Stored items:
=== Begin Enclosure ===
(* ===== verification/CorePolicy.v ===== *)
(** What the policy engine of core.go decides: wildcard patterns are exactly
    glob patterns, a host is visible exactly when some live policy names it and
    one of the caller's claims, and nothing is visible without a policy. *)

From S2P Require Import Prelude GoStrings GoNet Core.

(** ** The specification: glob patterns whose only special character is a star *)

Inductive glob : string → string → Prop :=
  | glob_nil : glob "" ""
  | glob_char c p v : c ≠ "*"%char → glob p v → glob (String c p) (String c v)
  | glob_star p v w : glob p v → glob (String "*" p) (w +:+ v).

(** The same on the pieces between the stars: [anchored] must start with its
    first piece, [floating] may skip bytes before it. *)
Fixpoint floating (parts : list string) (v : string) : Prop :=
  match parts with
  | [] => v = ""
  | p :: ps => ∃ w r, v = w +:+ p +:+ r ∧ (match ps with [] => r = "" | _ => floating ps r end)
  end.

Definition anchored (parts : list string) (v : string) : Prop :=
  match parts with
  | [] => False
  | p :: ps => ∃ r, v = p +:+ r ∧ match ps with [] => r = "" | _ => floating ps r end
  end.

Lemma floating_anchored p ps v :
  floating (p :: ps) v ↔ ∃ w r, v = w +:+ r ∧ anchored (p :: ps) r.
Proof.
  simpl. split.
  - intros (w & r & -> & H). exists w, (p +:+ r). eauto.
  - intros (w & r & -> & r' & -> & H). eauto.
Qed.

(** A floating sequence also matches after any prefix. *)
Lemma floating_prefix p ps w v : floating (p :: ps) v → floating (p :: ps) (w +:+ v).
Proof.
  intros (u & r & -> & H). exists (w +:+ u), r. split; [by rewrite app_assoc_s|done].
Qed.

Lemma glob_anchored p v : glob p v ↔ anchored (strings.Split p "*") v.
Proof.
  revert v. induction p as [|c p IH]; intros v.
  - simpl. split.
    + inversion 1; subst. by exists "".
    + intros (r & -> & ->). constructor.
  - destruct (decide (c = "*"%char)) as [->|Hne].
    + rewrite Split_cons_sep. pose proof (Split_not_nil p "*").
      destruct (strings.Split p "*") as [|q qs] eqn:Hs; [done|]. split.
      * inversion 1; subst; [done|]. exists (w +:+ v0). split; [done|].
        apply floating_anchored. eexists w, v0. split; [done|]. by apply IH.
      * intros (r & -> & Hf). rewrite app_nil_s.
        apply floating_anchored in Hf as (w & r' & -> & Ha).
        constructor. by apply IH.
    + destruct (Split_cons_ne p "*" c Hne) as (w & ws & H1 & H2).
      rewrite H2. rewrite H1 in IH. split.
      * inversion 1; subst; [|done].
        match goal with Hg : glob p _ |- _ => apply IH in Hg as (r & -> & Hr) end.
        exists r. by rewrite app_cons_s.
      * intros (r & -> & Hr). rewrite app_cons_s. constructor; [done|].
        apply IH. exists r. done.
Qed.

(** ** The greedy loop decides [floating] *)

(** Taking the leftmost occurrence of a piece never loses a match. *)
Lemma floating_greedy p q qs v :
  floating (p :: q :: qs) v ↔
  ∃ i, strings.Index v p = Some i ∧
       floating (q :: qs) (sdrop (i + String.length p) v).
Proof.
  split.
  - intros (w & r & -> & Hf).
    destruct (Index_leftmost w p r) as (i & Hi & Hle). exists i. split; [done|].
    set (v := w +:+ p +:+ r) in *.
    assert (∃ u, sdrop (i + String.length p) v = u +:+ r) as [u ->];
      [|by apply floating_prefix].
    exists (stake (String.length w - i) (sdrop (i + String.length p) v)).
    rewrite <- (stake_sdrop (String.length w - i) (sdrop (i + String.length p) v)) at 1.
    f_equal.
    assert (∀ n m s, sdrop n (sdrop m s) = sdrop (m + n) s) as Hdd.
    { intros n m. revert n. induction m as [|m IHm]; intros n s; [done|].
      destruct s; [by destruct n|]. apply IHm. }
    rewrite Hdd.
    replace (i + String.length p + (String.length w - i))
      with (String.length (w +:+ p)) by (rewrite length_app_s; lia).
    unfold v. rewrite <- app_assoc_s. apply sdrop_app_len.
  - intros (i & Hi & Hf). apply Index_Some in Hi. rewrite Hi. eexists _, _. split; [done|].
    exact Hf.
Qed.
=== End Enclosure ===
## WORK ITEM
Reproduce all the data precisely, word for word.

## YOUR SOLUTION
(* ===== verification/CorePolicy.v ===== *)
(** What the policy engine of core.go decides: wildcard patterns are exactly
    glob patterns, a host is visible exactly when some live policy names it and
    one of the caller's claims, and nothing is visible without a policy. *)

From S2P Require Import Prelude GoStrings GoNet Core.

(** ** The specification: glob patterns whose only special character is a star *)

Inductive glob : string → string → Prop :=
  | glob_nil : glob "" ""
  | glob_char c p v : c ≠ "*"%char → glob p v → glob (String c p) (String c v)
  | glob_star p v w : glob p v → glob (String "*" p) (w +:+ v).

(** The same on the pieces between the stars: [anchored] must start with its
    first piece, [floating] may skip bytes before it. *)
Fixpoint floating (parts : list string) (v : string) : Prop :=
  match parts with
  | [] => v = ""
  | p :: ps => ∃ w r, v = w +:+ p +:+ r ∧ (match ps with [] => r = "" | _ => floating ps r end)
  end.

Definition anchored (parts : list string) (v : string) : Prop :=
  match parts with
  | [] => False
  | p :: ps => ∃ r, v = p +:+ r ∧ match ps with [] => r = "" | _ => floating ps r end
  end.

Lemma floating_anchored p ps v :
  floating (p :: ps) v ↔ ∃ w r, v = w +:+ r ∧ anchored (p :: ps) r.
Proof.
  simpl. split.
  - intros (w & r & -> & H). exists w, (p +:+ r). eauto.
  - intros (w & r & -> & r' & -> & H). eauto.
Qed.

(** A floating sequence also matches after any prefix. *)
Lemma floating_prefix p ps w v : floating (p :: ps) v → floating (p :: ps) (w +:+ v).
Proof.
  intros (u & r & -> & H). exists (w +:+ u), r. split; [by rewrite app_assoc_s|done].
Qed.

Lemma glob_anchored p v : glob p v ↔ anchored (strings.Split p "*") v.
Proof.
  revert v. induction p as [|c p IH]; intros v.
  - simpl. split.
    + inversion 1; subst. by exists "".
    + intros (r & -> & ->). constructor.
  - destruct (decide (c = "*"%char)) as [->|Hne].
    + rewrite Split_cons_sep. pose proof (Split_not_nil p "*").
      destruct (strings.Split p "*") as [|q qs] eqn:Hs; [done|]. split.
      * inversion 1; subst; [done|]. exists (w +:+ v0). split; [done|].
        apply floating_anchored. eexists w, v0. split; [done|]. by apply IH.
      * intros (r & -> & Hf). rewrite app_nil_s.
        apply floating_anchored in Hf as (w & r' & -> & Ha).
        constructor. by apply IH.
    + destruct (Split_cons_ne p "*" c Hne) as (w & ws & H1 & H2).
      rewrite H2. rewrite H1 in IH. split.
      * inversion 1; subst; [|done].
        match goal with Hg : glob p _ |- _ => apply IH in Hg as (r & -> & Hr) end.
        exists r. by rewrite app_cons_s.
      * intros (r & -> & Hr). rewrite app_cons_s. constructor; [done|].
        apply IH. exists r. done.
Qed.

(** ** The greedy loop decides [floating] *)

(** Taking the leftmost occurrence of a piece never loses a match. *)
Lemma floating_greedy p q qs v :
  floating (p :: q :: qs) v ↔
  ∃ i, strings.Index v p = Some i ∧
       floating (q :: qs) (sdrop (i + String.length p) v).
Proof.
  split.
  - intros (w & r & -> & Hf).
    destruct (Index_leftmost w p r) as (i & Hi & Hle). exists i. split; [done|].
    set (v := w +:+ p +:+ r) in *.
    assert (∃ u, sdrop (i + String.length p) v = u +:+ r) as [u ->];
      [|by apply floating_prefix].
    exists (stake (String.length w - i) (sdrop (i + String.length p) v)).
    rewrite <- (stake_sdrop (String.length w - i) (sdrop (i + String.length p) v)) at 1.
    f_equal.
    assert (∀ n m s, sdrop n (sdrop m s) = sdrop (m + n) s) as Hdd.
    { intros n m. revert n. induction m as [|m IHm]; intros n s; [done|].
      destruct s; [by destruct n|]. apply IHm. }
    rewrite Hdd.
    replace (i + String.length p + (String.length w - i))
      with (String.length (w +:+ p)) by (rewrite length_app_s; lia).
    unfold v. rewrite <- app_assoc_s. apply sdrop_app_len.
  - intros (i & Hi & Hf). apply Index_Some in Hi. rewrite Hi. eexists _, _. split; [done|].
    exact Hf.
Qed.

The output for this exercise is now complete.